Al cabo de unos días, el elegido es Pedro y se inicia el protocolo de unción papal. En consecuencia, Juan, antes con derecho de picaporte, se dispone a entrevistarse con Pedro y la guardia suiza lo detiene y le explica que el nuevo papa está muy ocupado, que no lo puede recibir y que vuelva en tres días. Lo entiende y al cumplirse el plazo regresa y, para su sorpresa, le explican que el nuevo papa está en comunicación con Jesús y no puede atenderlo. Al final de la jornada, toma la determinación de abordarlo en su camino hacia una misa sacramental. Así lo hace y le pregunta: «¿Pedro, me reconoces?» y el papa, observándose a sí mismo con su nuevo ropaje y su anillo, le dice a Juan: «Ni yo mismo me reconozco» y siguió su camino. El mal de montaña cambió a Pedro.

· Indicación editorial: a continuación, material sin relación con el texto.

Lemma tag_loop_ok room tag :
  0 <= tag < 128 ^ Z.of_nat room → (0 < room)%nat →
  ∃ l, tag_loop room tag = Some l ∧ (1 <= length l <= room)%nat.
Proof.
  revert tag. induction room as [|room IH]; intros tag Ht Hr; [lia|]. cbn [tag_loop].
  rewrite Nat2Z.inj_succ, Z.pow_succ_r in Ht by lia. rewrite shiftr7.
  destruct (Z.eqb_spec (tag / 128) 0) as [H0|H0]; [eexists; split; [done|cbn; lia]|].
  destruct room as [|room]; [cbn in Ht; dlia|].
  destruct (IH (tag / 128)) as (l & -> & Hl); [dlia|lia|]. eexists. split; [done|]. cbn [length]. lia.
Qed.

Lemma tag_bytes_ok tag :
  0 <= tag < 2 ^ 32 → tag_loop 5 tag = Some (tag_bytes tag) ∧ (1 <= length (tag_bytes tag) <= 5)%nat.
Proof.
  intros Ht. destruct (tag_loop_ok 5 tag) as (l & E & Hl); [|lia|unfold tag_bytes; by rewrite E].
  change (128 ^ Z.of_nat 5) with (2 ^ 35). lia.
Qed.

Lemma add_group number x s : 0 <= s → 0 <= number < 2 ^ s → 0 <= x → x * 2 ^ s < 2 ^ 32 →
  Z.lor number (uint32 (Z.shiftl x s)) = number + x * 2 ^ s.
Proof.
  intros Hs Hn Hx Hm. rewrite uint32_id by (rewrite Z.shiftl_mul_pow2 by done; nia).
  rewrite Z.lor_comm, lor_shifted by done. lia.
Qed.
(* ===== verification/MinHeap.v ===== *)
(** * The timer heap

    Models libevent/minheap-internal.h: the binary heap of the events with a timeout, an array of
    pointers to events in which every event knows its own index.

    The array is a list of slots, [None] for a slot that was never written; the operations carry the
    store of events, whose [min_heap_idx] they write and whose [ev_timeout] they compare.  [None] as
    the result of an operation stands for undefined behaviour: a slot outside of the array or never
    written, a dangling pointer, the index of an event that holds the other member of the union.
    Indices are [unsigned]: 32 bits.  The loops take fuel: the number of slots is always enough. *)

From S2P Require Import Prelude Timeval Event.

(** ** The model *)

(** struct min_heap *)
Record min_heap := Min_heap { heap_p : list (option nat); heap_n : Z; heap_a : Z }.

Definition min_heap_ctor_ : min_heap := Min_heap [] 0 0.

Definition min_heap_elem_greater (st : store) (a b : nat) : option bool :=
  ea ← st !! a; eb ← st !! b; Some (evutil_timercmp Z.gtb (ev_timeout ea) (ev_timeout eb)).

Definition min_heap_elem_init_ (e : event) : event := with_pos (min_heap_idx (-1)) e.

(** [e->ev_timeout_pos.min_heap_idx] *)
Definition get_idx (st : store) (e : nat) : option Z :=
  ev ← st !! e; match ev_timeout_pos ev with min_heap_idx i => Some i | _ => None end.
Definition set_idx (e : nat) (i : Z) (st : store) : option store :=
  update_event (with_pos (min_heap_idx i)) e st.

Definition min_heap_elt_is_top_ (st : store) (e : nat) : option bool :=
  i ← get_idx st e; Some (i =? 0).
Definition min_heap_empty_ (s : min_heap) : bool := 0 =? heap_n s.
Definition min_heap_size_ (s : min_heap) : Z := heap_n s.

(** [s->p[i]], and [s->p[i] = e] *)
Definition slot (s : min_heap) (i : Z) : option nat := heap_p s !! Z.to_nat i ≫= id.
Definition set_slot (s : min_heap) (i : Z) (e : nat) : option min_heap :=
  if i <? Zlen (heap_p s)
  then Some (Min_heap (<[Z.to_nat i := Some e]> (heap_p s)) (heap_n s) (heap_a s)) else None.

(** NULL, [Some None], when the heap is empty. *)
Definition min_heap_top_ (s : min_heap) : option (option nat) :=
  if heap_n s =? 0 then Some None else e ← slot s 0; Some (Some e).

(** [(s->p[i] = e)->ev_timeout_pos.min_heap_idx = i] *)
Definition place (s : min_heap) (st : store) (i : Z) (e : nat) : option (min_heap * store) :=
  s ← set_slot s i e; st ← set_idx e i st; Some (s, st).

(** [realloc] answers whether a block of the given size is granted. *)
Definition min_heap_reserve_ (realloc : Z → bool) (s : min_heap) (n : Z) : Z * min_heap :=
  if heap_a s <? n then
    let a := if heap_a s =? 0 then 8 else uint32 (heap_a s * 2) in
    let a := if a <? n then n else a in
    if realloc (a * 8) then (0, Min_heap (resize (Z.to_nat a) None (heap_p s)) (heap_n s) a)
    else (-1, s)
  else (0, s).
(* ===== verification/EvMap.v ===== *)
(** * Events by descriptor and by signal

    Models the maps of libevent/evmap.c from descriptors and from signal numbers to the events that
    wait for them, with the calls of the backend (evsel->add, evsel->del) that keep the set of
    conditions watched on each descriptor up to date.

    A map is the array of entries, [None] for NULL.  An event list is the list of the events, the
    first one first; the links are in the events themselves, so removing an event that is not on
    the list of its entry is undefined behaviour.  The backend is one of several files chosen at
    run time through function pointers: it is a parameter that answers, for the calls made before
    (newest first) and for the new call, whether the call succeeds.  So is the allocator, for the
    number and the size of the request. *)

From S2P Require Import Prelude Timeval Event.

(** ** The model *)

(** struct evmap_io, struct evmap_signal *)
Record evmap_io := Evmap_io { io_events : list nat; nread : Z; nwrite : Z; nclose : Z }.
Record evmap_signal := Evmap_signal { sig_events : list nat }.

Inductive backend_call :=
  | evsel_add (fd old events : Z)
  | evsel_del (fd old events : Z)
  | evsigsel_add (sig : Z)
  | evsigsel_del (sig : Z).

Abbreviation history := (list (backend_call * bool)).

(** The members io and sigmap of struct event_base, with what has been asked of the backend and of
    the allocator. *)
Record evmaps := Evmaps {
  io : list (option evmap_io);
  sigmap : list (option evmap_signal);
  calls : history;
  allocs : nat
}.
(* ===== verification/EventBaseOk.v ===== *)
(** * The event base is consistent

    The invariant of struct event_base, and that the functions of EventBase.v preserve it and never
    fail: a callback is on the queue its flags and its priority say, a timer in the heap or in the
    common queue its timeout says, an event that waits for a descriptor or a signal on the list of
    that descriptor or signal; the counts are those of what is pending. *)

From stdpp Require Import sorting.
From S2P Require Import Prelude Timeval Event MinHeap EvMap EventBase.

(** ** Running to the end

    [wp m b Q]: from [b], [m] ends, without failing, with a result and a state that satisfy [Q]. *)

Definition wp {A} (m : EM A) (b : event_base) (Q : A → event_base → Prop) : Prop :=
  ∃ a b', m b = Some (a, b') ∧ Q a b'.

Lemma wp_mono {A} (m : EM A) b (Q Q' : A → event_base → Prop) :
  wp m b Q → (∀ a b', Q a b' → Q' a b') → wp m b Q'.
Proof. intros (a & b' & E & H) HQ. exists a, b'. auto. Qed.
Lemma wp_ret {A} (a : A) b (Q : A → event_base → Prop) : Q a b → wp (mret a) b Q.
Proof. intros H. by exists a, b. Qed.
Lemma wp_bind {A B} (m : EM A) (f : A → EM B) b Q : wp m b (λ a b', wp (f a) b' Q) → wp (m ≫= f) b Q.
Proof.
  intros (a & b1 & E & c & b2 & E2 & H). exists c, b2. split; [|done].
  unfold mbind, em_bind. by rewrite E.
Qed.
Lemma wp_fmap {A B} (f : A → B) (m : EM A) b Q : wp m b (λ a b', Q (f a) b') → wp (f <$> m) b Q.
Proof. intros (a & b1 & E & H). exists (f a), b1. split; [|done]. unfold fmap, em_fmap. by rewrite E. Qed.
Lemma wp_gets {A} (f : event_base → A) b (Q : A → event_base → Prop) : Q (f b) b → wp (gets f) b Q.
Proof. intros H. by exists (f b), b. Qed.
Lemma wp_modify f b (Q : unit → event_base → Prop) : Q tt (f b) → wp (modify f) b Q.
Proof. intros H. by exists tt, (f b). Qed.
Lemma wp_lift {A} (f : event_base → option A) b a (Q : A → event_base → Prop) :
  f b = Some a → Q a b → wp (lift f) b Q.
Proof. intros E H. exists a, b. unfold lift. by rewrite E. Qed.
Lemma wp_assert c b (Q : unit → event_base → Prop) : c = true → Q tt b → wp (assert c) b Q.
Proof. intros -> H. by exists tt, b. Qed.
Lemma wp_when c m b (Q : unit → event_base → Prop) :
  (c = true → wp m b Q) → (c = false → Q tt b) → wp (when c m) b Q.
Proof. destruct c; intros H1 H2; [auto|]. by apply wp_ret, H2. Qed.
Lemma wp_get_event x ev b (Q : event → event_base → Prop) :
  evs b !! x = Some ev → Q ev b → wp (get_event x) b Q.
Proof. intros E H. by apply (wp_lift (λ b, evs b !! x) b ev). Qed.
Lemma wp_get_cb p c b (Q : event_callback → event_base → Prop) :
  callback_at b p = Some c → Q c b → wp (get_cb p) b Q.
Proof. intros E H. by apply (wp_lift (λ b, callback_at b p) b c). Qed.

(** ** Flags *)

(** A flag is one bit. *)
Definition flag (f : Z) : Prop := ∃ k, 0 <= k ∧ f = 2 ^ k.

Lemma has_add f g z : flag f → has f (Z.lor z g) = has f z || has f g.
Proof. intros (k & Hk & ->). by rewrite !has_testbit, Z.lor_spec. Qed.
Lemma has_drop f g z : flag f → has f (clear_bits g z) = has f z && negb (has f g).
Proof.
  intros (k & Hk & ->). unfold clear_bits. by rewrite !has_testbit, Z.land_spec, Z.lnot_spec by done.
Qed.
Lemma has_or f g z : has (Z.lor f g) z = has f z || has g z.
Proof.
  unfold has. rewrite Z.land_lor_distr_r.
  destruct (Z.eqb_spec (Z.land z f) 0) as [->|Hf], (Z.eqb_spec (Z.land z g) 0) as [->|Hg]; cbn.
  - done.
  - rewrite Z.lor_0_l. apply negb_true_iff, Z.eqb_neq. done.
  - rewrite Z.lor_0_r. apply negb_true_iff, Z.eqb_neq. done.
  - apply negb_true_iff, Z.eqb_neq. intros H%Z.lor_eq_0_iff. tauto.
Qed.

Lemma flag_timeout : flag EVLIST_TIMEOUT. Proof. by exists 0. Qed.
Lemma flag_inserted : flag EVLIST_INSERTED. Proof. by exists 1. Qed.
Lemma flag_active : flag EVLIST_ACTIVE. Proof. by exists 3. Qed.
Lemma flag_internal : flag EVLIST_INTERNAL. Proof. by exists 4. Qed.
Lemma flag_later : flag EVLIST_ACTIVE_LATER. Proof. by exists 5. Qed.
Lemma flag_finalizing : flag EVLIST_FINALIZING. Proof. by exists 6. Qed.
Lemma flag_init : flag EVLIST_INIT. Proof. by exists 7. Qed.

Create HintDb flags.
#[export] Hint Resolve flag_timeout flag_inserted flag_active flag_internal flag_later
  flag_finalizing flag_init : flags.

Ltac is_flag g :=
  first [constr_eq g EVLIST_TIMEOUT | constr_eq g EVLIST_INSERTED | constr_eq g EVLIST_ACTIVE
    | constr_eq g EVLIST_INTERNAL | constr_eq g EVLIST_ACTIVE_LATER | constr_eq g EVLIST_FINALIZING
    | constr_eq g EVLIST_INIT].

(** What the flags are after one is set or cleared. *)
Ltac flags :=
  cbn [add_flag drop_flag cb_with_flags evcb_flags evcb_pri evcb_closure evcb_cb_union evcb_arg] in *;
  rewrite ?has_add, ?has_drop in * by eauto with flags;
  repeat match goal with
    | H : context [has ?f ?g] |- _ =>
        is_flag g;
        let v := eval vm_compute in (has f g) in change (has f g) with v in H
    | |- context [has ?f ?g] =>
        is_flag g;
        let v := eval vm_compute in (has f g) in change (has f g) with v
    end;
  rewrite ?orb_false_r, ?orb_true_r, ?andb_true_r, ?andb_false_r in *; cbn [negb] in *;
  rewrite ?andb_true_r, ?andb_false_r in *.

(** Flags within EVLIST_ALL stay there. *)
Lemma all_flags_add z g : clear_bits EVLIST_ALL z = 0 → clear_bits EVLIST_ALL g = 0 →
  clear_bits EVLIST_ALL (Z.lor z g) = 0.
Proof. unfold clear_bits. intros H1 H2. rewrite Z.land_lor_distr_l, H1, H2. done. Qed.
Lemma all_flags_drop z g : clear_bits EVLIST_ALL z = 0 → clear_bits EVLIST_ALL (clear_bits g z) = 0.
Proof.
  unfold clear_bits. intros H. rewrite <- Z.land_assoc, (Z.land_comm (Z.lnot g)), Z.land_assoc, H.
  apply Z.land_0_l.
Qed.

(** ** The invariant *)

(** An event without its index in the heap. *)
Definition core (e : event) : event := with_pos (min_heap_idx 0) e.

(** [n] common timeouts; [tv] is a deadline of the [i]-th. *)
Definition common_at (i : Z) (tv : timeval) : Prop :=
  tv_usec tv / 2 ^ 20 = 1280 + i ∧ tv_normal (real_timeout tv).
Definition valid_tv (n : Z) (tv : timeval) : Prop :=
  tv_normal tv ∨ ∃ i, 0 <= i < n ∧ common_at i tv.

(** The deadline of a pending timer. *)
Definition pending (st : store) (x : nat) : option timeval :=
  ev ← st !! x; if has EVLIST_TIMEOUT (ev_flags ev) then Some (ev_timeout ev) else None.

(** The timers are in the heap and in the common queues, these in the order of the deadlines. *)
Record lists_ok (P : nat → option timeval) (ctls : list common_timeout_list) (hs : list nat) : Prop := {
  lo_heap : ∀ x, x ∈ hs ↔ ∃ t, P x = Some t ∧ tv_normal t;
  lo_common : ∀ i ctl, ctls !! i = Some ctl →
    ∀ x, x ∈ ctl_events ctl ↔ ∃ t, P x = Some t ∧ common_at (Z.of_nat i) t;
  lo_valid : ∀ x t, P x = Some t → valid_tv (Zlen ctls) t;
  lo_nodup : ∀ i ctl, ctls !! i = Some ctl → NoDup (ctl_events ctl);
  lo_sorted : ∀ i ctl, ctls !! i = Some ctl →
    StronglySorted (λ x y, ∀ t u, P x = Some t → P y = Some u → tv_le t u) (ctl_events ctl);
  lo_max : Zlen ctls <= MAX_COMMON_TIMEOUTS
}.

(** Where a callback is: is it active, is it to be active later, and its priority. *)
Definition where_ (c : event_callback) : bool * bool * Z :=
  (has EVLIST_ACTIVE (evcb_flags c), has EVLIST_ACTIVE_LATER (evcb_flags c), evcb_pri c).

Record queues_ok (W : evcb_ptr → option (bool * bool * Z)) (qs : list (list evcb_ptr))
    (later : list evcb_ptr) : Prop := {
  qo_active : ∀ i q, qs !! i = Some q → ∀ p, p ∈ q ↔ W p = Some (true, false, Z.of_nat i);
  qo_later : ∀ p, p ∈ later ↔ ∃ pri, W p = Some (false, true, pri);
  qo_range : ∀ p a l pri, W p = Some (a, l, pri) → 0 <= pri < Zlen qs ∧ (a && l = false);
  qo_nodup : ∀ i q, qs !! i = Some q → NoDup q;
  qo_nodup_later : NoDup later
}.

(** The descriptor or signal and the conditions of an inserted event. *)
Definition inserted (st : store) (x : nat) : option (Z * Z) :=
  ev ← st !! x; if has EVLIST_INSERTED (ev_flags ev) then Some (ev_fd ev, ev_events ev) else None.

Record inserted_ok (I : nat → option (Z * Z)) (m : evmaps) : Prop := {
  io_fds : ∀ fd x, on_fd m fd x ↔ 0 <= fd ∧ ∃ evs, I x = Some (fd, evs) ∧ has IO_EVENTS evs = true;
  io_sigs : ∀ sig x, on_signal m sig x ↔ 0 <= sig ∧ ∃ evs, I x = Some (sig, evs) ∧ has EV_SIGNAL evs = true;
  io_some : ∀ x fd evs, I x = Some (fd, evs) → has IO_EVENTS evs || has EV_SIGNAL evs = true
}.

(** The share of a callback in event_count. *)
Definition weight (flags : Z) : Z :=
  counted flags * (Z.b2z (has EVLIST_INSERTED flags) + Z.b2z (has EVLIST_TIMEOUT flags) +
    Z.b2z (has EVLIST_ACTIVE flags) + Z.b2z (has EVLIST_ACTIVE_LATER flags)).

Definition msum {A} (f : A → Z) (m : gmap nat A) : Z := map_fold (λ _ a acc, f a + acc) 0 m.

Definition pending_total (st : store) (cs : gmap nat event_callback) : Z :=
  msum (λ e, weight (ev_flags e)) st + msum (λ c, weight (evcb_flags c)) cs.

Definition closure_of (events : Z) : Z :=
  if has EV_SIGNAL events then EV_CLOSURE_EVENT_SIGNAL
  else if has EV_PERSIST events then EV_CLOSURE_EVENT_PERSIST else EV_CLOSURE_EVENT.

Definition finalize_closure (closure : Z) : Prop :=
  closure = EV_CLOSURE_EVENT_FINALIZE ∨ closure = EV_CLOSURE_EVENT_FINALIZE_FREE.

(** A set up event: its closure fits its conditions, the members its closure reads are there. *)
Record event_wf (e : event) : Prop := {
  ew_init : has EVLIST_INIT (ev_flags e) = true;
  ew_flags : clear_bits EVLIST_ALL (ev_flags e) = 0;
  ew_base : ev_base e = true;
  ew_events : has EV_SIGNAL (ev_events e) && has IO_EVENTS (ev_events e) = false;
  ew_fd : ev_fd e < 2 ^ 30;
  ew_signal : has EV_SIGNAL (ev_events e) = true → 0 <= ev_fd e ∧ is_Some (ev_ncalls e);
  ew_closure : ev_closure e = closure_of (ev_events e) ∨ finalize_closure (ev_closure e);
  ew_persist : ev_closure e = EV_CLOSURE_EVENT_PERSIST →
    has EV_SIGNAL (ev_events e) = false ∧ is_Some (ev_io_timeout e)
}.

(** A callback of its own. *)
Record alone_wf (c : event_callback) : Prop := {
  aw_init : has EVLIST_INIT (evcb_flags c) = false;
  aw_closure : evcb_closure c = EV_CLOSURE_CB_SELF ∨ evcb_closure c = EV_CLOSURE_CB_FINALIZE;
  aw_user : ∃ f, evcb_cb_union c = user_cb f;
  aw_internal : has EVLIST_INTERNAL (evcb_flags c) = false
}.

(** The counter of calls that an event points to is that of the running closure. *)
Definition frame_ok (st : store) (f : frame_state) : Prop :=
  ∀ x ev n k, st !! x = Some ev → has EV_SIGNAL (ev_events ev) = true →
    ev_ncalls ev = Some n → n ≠ 0 → ev_pncalls ev = Some (Some k) → ∃ m, frame f = Some (k, m).

(** The timer of a common queue. *)
Definition common_timer (i : Z) (e : event) : Prop :=
  has EVLIST_INTERNAL (ev_flags e) = true ∧ has EVLIST_FINALIZING (ev_flags e) = false ∧
  ev_events e = 0 ∧ ev_evcallback e = Event_callback (ev_flags e) 0 EV_CLOSURE_EVENT common_timeout_cb i.

(** What concerns the events and the callbacks one by one. *)
Record items_ok (b : event_base) : Prop := {
  bo_wf : ∀ x ev, evs b !! x = Some ev → event_wf ev;
  bo_alone : ∀ c cb, cbs b !! c = Some cb → alone_wf cb;
  bo_frame : frame_ok (evs b) (signal_frame b);
  bo_timers : ∀ i ctl, common_timeout_queues b !! i = Some ctl →
    common_at (Z.of_nat i) (duration ctl) ∧
    ∃ ev, evs b !! timeout_event ctl = Some ev ∧ common_timer (Z.of_nat i) ev;
  bo_size : Z.of_nat (size (evs b)) + 1 < 2 ^ 31
}.

Record base_ok (b : event_base) : Prop := {
  bo_items : items_ok b;
  bo_heap : ∃ hs, heap_rep (timeheap b) (evs b) hs ∧
    lists_ok (pending (evs b)) (common_timeout_queues b) hs;
  bo_queues : queues_ok (λ p, where_ <$> callback_at b p) (activequeues b) (active_later_queue b);
  bo_inserted : inserted_ok (inserted (evs b)) (maps b);
  bo_maps : evmap_ok (evs b) (maps b);
  bo_count : event_count (counts b) = pending_total (evs b) (cbs b);
  bo_active : event_count_active (counts b) = Zlen (concat (activequeues b)) + Zlen (active_later_queue b)
}.

(** ** The parts of the invariant depend on a few members only *)

Lemma StronglySorted_weaken {A} (R R' : A → A → Prop) l :
  StronglySorted R l → (∀ x y, R x y → R' x y) → StronglySorted R' l.
Proof. intros H HR. induction H; constructor; [done|]. eapply Forall_impl; eauto. Qed.

Lemma lists_ok_ext P P' ctls hs : (∀ x, P' x = P x) → lists_ok P ctls hs → lists_ok P' ctls hs.
Proof.
  intros HP []. split; try done.
  - intros x. rewrite HP. auto.
  - intros i ctl Hi x. rewrite HP. eauto.
  - intros x t. rewrite HP. eauto.
  - intros i ctl Hi. eapply StronglySorted_weaken; [by eapply lo_sorted0|]. intros x y H t u. rewrite !HP. auto.
Qed.

Lemma queues_ok_ext W W' qs later : (∀ p, W' p = W p) → queues_ok W qs later → queues_ok W' qs later.
Proof.
  intros HW []. split; try done.
  - intros i q Hi p. rewrite HW. eauto.
  - intros p. rewrite HW. auto.
  - intros p a l pri. rewrite HW. eauto.
Qed.

Lemma inserted_ok_ext I I' m : (∀ x, I' x = I x) → inserted_ok I m → inserted_ok I' m.
Proof.
  intros HI []. split.
  - intros fd x. rewrite HI. auto.
  - intros sig x. rewrite HI. auto.
  - intros x fd evs. rewrite HI. eauto.
Qed.

(** The lists of the maps depend on the descriptors and the conditions of the events on them. *)
Lemma evmap_ok_ext st st' m :
  (∀ x ev, st !! x = Some ev → (∃ fd, on_fd m fd x ∨ on_signal m fd x) →
     ∃ ev', st' !! x = Some ev' ∧ ev_fd ev' = ev_fd ev ∧ ev_events ev' = ev_events ev) →
  evmap_ok st m → evmap_ok st' m.
Proof.
  intros Hst [Hi Hs Hw Hh]. split; [| |done|done].
  - intros fd ctx Hfd He. destruct (Hi fd ctx Hfd He) as [Hnd Hf Hc Hb]. split; try done.
    + intros x Hx. destruct (Hf x Hx) as (ev & E1 & E2).
      destruct (Hst x ev E1) as (ev' & E3 & E4 & _); [exists fd; left; split; eauto|]. exists ev'. by rewrite E4.
    + intros bit Hbit. rewrite Hc by done. symmetry. apply count_events_ext. intros x Hx. unfold events_of. destruct (Hf x Hx) as (ev & E1 & E2).
      destruct (Hst x ev E1) as (ev' & E3 & _ & E4); [exists fd; left; split; eauto|].
      rewrite E1, E3. cbn. by rewrite E4.
  - intros sig ctx Hsig He. destruct (Hs sig ctx Hsig He) as [Hnd Hf]. split; [done|].
    intros x Hx. destruct (Hf x Hx) as (ev & E1 & E2).
    destruct (Hst x ev E1) as (ev' & E3 & E4 & _); [exists sig; right; split; eauto|]. exists ev'. by rewrite E4.
Qed.
(* ===== verification/RateLimit.v ===== *)
(** * Rate limits of bufferevents

    Models libevent/bufferevent_ratelim.c: bufferevents with a bucket of their own, groups of
    bufferevents that share one, and the timers that refill both.  Bufferevents, groups and
    configurations are shared objects: a world maps their addresses to them.  Timers are those of an
    event base, which is used through the interface [Timers].

    The functions for reading and for writing that the source has side by side are one function of a
    flag [is_write], as LIM is in the source.  Locks of bufferevents are there as far as the code tries
    to take them without waiting: such an attempt has an arbitrary outcome. *)

From S2P Require Import Prelude Text Evutil Timeval Event TokenBucket.

(** ** The timers *)

(** The members of that name of a struct bufferevent_rate_limit and of a group. *)
Inductive timer := refill_bucket_event (bev : nat) | master_refill_event (g : nat).
#[export] Instance timer_eq_dec : EqDecision timer.
Proof. solve_decision. Defined.

(** event_assign with fd -1 and without a condition ([persist]: EV_PERSIST), event_add, event_del,
    event_initialized, is the timer pending?, event_base_gettimeofday_cached. *)
Class Timers (T : Type) := {
  event_assign : timer → bool → T → option T;
  event_add : timer → timeval → T → option (Z * T);
  event_del : timer → T → option T;
  event_initialized : T → timer → bool;
  timer_pending : T → timer → bool;
  gettimeofday_cached : T → option (timeval * T)
}.

(** What the rate limits rely on: the operations on the timers of an event base in order are answered,
    event_add arms the timer or answers -1, and no operation touches another timer.  [usable]: timers
    for which there is memory. *)
Class TimersLaws (T : Type) `{Timers T} := {
  timers_ok : T → Prop;
  usable : timer → Prop;
  pending_law x t : timers_ok t → timer_pending t x = true → event_initialized t x = true;
  assign_law x p t : timers_ok t → usable x → (event_initialized t x = true → timer_pending t x = false) →
    ∃ t', event_assign x p t = Some t' ∧ timers_ok t' ∧ event_initialized t' x = true ∧ timer_pending t' x = false ∧
      ∀ y, y ≠ x → event_initialized t' y = event_initialized t y ∧ timer_pending t' y = timer_pending t y;
  add_law x tv t : timers_ok t → event_initialized t x = true → tv_normal tv →
    ∃ r t', event_add x tv t = Some (r, t') ∧ timers_ok t' ∧
      (r = 0 ∧ timer_pending t' x = true ∨ r = -1 ∧ timer_pending t' x = timer_pending t x) ∧
      (∀ y, event_initialized t' y = event_initialized t y) ∧
      ∀ y, y ≠ x → timer_pending t' y = timer_pending t y;
  del_law x t : timers_ok t → event_initialized t x = true →
    ∃ t', event_del x t = Some t' ∧ timers_ok t' ∧ timer_pending t' x = false ∧
      (∀ y, event_initialized t' y = event_initialized t y) ∧
      ∀ y, y ≠ x → timer_pending t' y = timer_pending t y;
  time_law t : timers_ok t → ∃ tv t', gettimeofday_cached t = Some (tv, t') ∧ timers_ok t' ∧
      ∀ y, event_initialized t' y = event_initialized t y ∧ timer_pending t' y = timer_pending t y
}.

La falta de valores, la ausencia de autoridad moral, de honestidad y de convicciones alimentan este virus contagioso y muy dañino para la sociedad. «Más pobres nos conocimos» es un dicho popular de mi pueblo, que se acomoda bien a este fenómeno. Estos personajes olvidan sus orígenes y compromisos con el pueblo.

En nuestro país, estos seres humanos abundan como hongos en temporada. El problema es delicado y produce un gran daño a la sociedad. El mal de montaña es una pandemia generalizada en los tres niveles de gobierno. Está en todas partes, inclusive en familiares de los políticos. Es una calamidad democrática.

Por supuesto, los partidos están contaminados con este síndrome. Sus dirigentes, en su gran mayoría sin principios ni convicción ideológica, han convertido esta noble profesión de la política en un nicho de mercado en busca de prebendas y dinero.

En consecuencia, sus candidatas y candidatos en las contiendas electorales no tienen la simpatía y el respeto de los votantes y tienen que comprar el voto en las zonas pobres, cada vez más caro porque los electores saben de antemano que no honran su palabra. Los gobiernos de diferentes ideologías, administrados a su vez por esta clase política, utilizan los programas sociales para condicionar el voto ciudadano.

La degradación y el desprestigio de la política está a la vista. Urge su rescate. Hace falta una reforma política que garantice la democracia y crear la Escuela del Político para construir dirigentes con calidad moral y humana, comprometidos con el pueblo. Además, se hace necesario un órgano autónomo, similar al Banco de México, que opere y administre los programas sociales.